• [Work order] Copy out precisely the line that holds "sourcesRef := v;" and all the lines following it in the data, up to and including the last one, and no others.

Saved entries
=== Begin Enclosure ===

Definition set_outputAudioContextRef (v : option handle) (w : World) : World :=
  {| micState := micState w; status := status w; error := error w;
     liveSpeaker := liveSpeaker w; sessionRef := sessionRef w;
     streamRef := streamRef w; inputAudioContextRef := inputAudioContextRef w;
     outputAudioContextRef := v; sourcesRef := sourcesRef w;
     nextStartTimeRef := nextStartTimeRef w; scriptProcessorRef := scriptProcessorRef w;
     liveSpeakerTimeoutRef := liveSpeakerTimeoutRef w; closure := closure w;
     continuation := continuation w; trace := trace w; next_handle := next_handle w |}.

Definition set_sourcesRef (v : gset handle) (w : World) : World :=
  {| micState := micState w; status := status w; error := error w;
     liveSpeaker := liveSpeaker w; sessionRef := sessionRef w;
     streamRef := streamRef w; inputAudioContextRef := inputAudioContextRef w;
     outputAudioContextRef := outputAudioContextRef w; sourcesRef := v;
     nextStartTimeRef := nextStartTimeRef w; scriptProcessorRef := scriptProcessorRef w;
     liveSpeakerTimeoutRef := liveSpeakerTimeoutRef w; closure := closure w;
     continuation := continuation w; trace := trace w; next_handle := next_handle w |}.

Definition set_nextStartTimeRef (v : float) (w : World) : World :=
  {| micState := micState w; status := status w; error := error w;
     liveSpeaker := liveSpeaker w; sessionRef := sessionRef w;
     streamRef := streamRef w; inputAudioContextRef := inputAudioContextRef w;
     outputAudioContextRef := outputAudioContextRef w; sourcesRef := sourcesRef w;
     nextStartTimeRef := v; scriptProcessorRef := scriptProcessorRef w;
     liveSpeakerTimeoutRef := liveSpeakerTimeoutRef w; closure := closure w;
     continuation := continuation w; trace := trace w; next_handle := next_handle w |}.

=== End Enclosure ===

• [Answer section]
     outputAudioContextRef := outputAudioContextRef w; sourcesRef := v;
     nextStartTimeRef := nextStartTimeRef w; scriptProcessorRef := scriptProcessorRef w;
     liveSpeakerTimeoutRef := liveSpeakerTimeoutRef w; closure := closure w;
     continuation := continuation w; trace := trace w; next_handle := next_handle w |}.

Definition set_nextStartTimeRef (v : float) (w : World) : World :=
  {| micState := micState w; status := status w; error := error w;
     liveSpeaker := liveSpeaker w; sessionRef := sessionRef w;
     streamRef := streamRef w; inputAudioContextRef := inputAudioContextRef w;
     outputAudioContextRef := outputAudioContextRef w; sourcesRef := sourcesRef w;
     nextStartTimeRef := v; scriptProcessorRef := scriptProcessorRef w;
     liveSpeakerTimeoutRef := liveSpeakerTimeoutRef w; closure := closure w;
     continuation := continuation w; trace := trace w; next_handle := next_handle w |}.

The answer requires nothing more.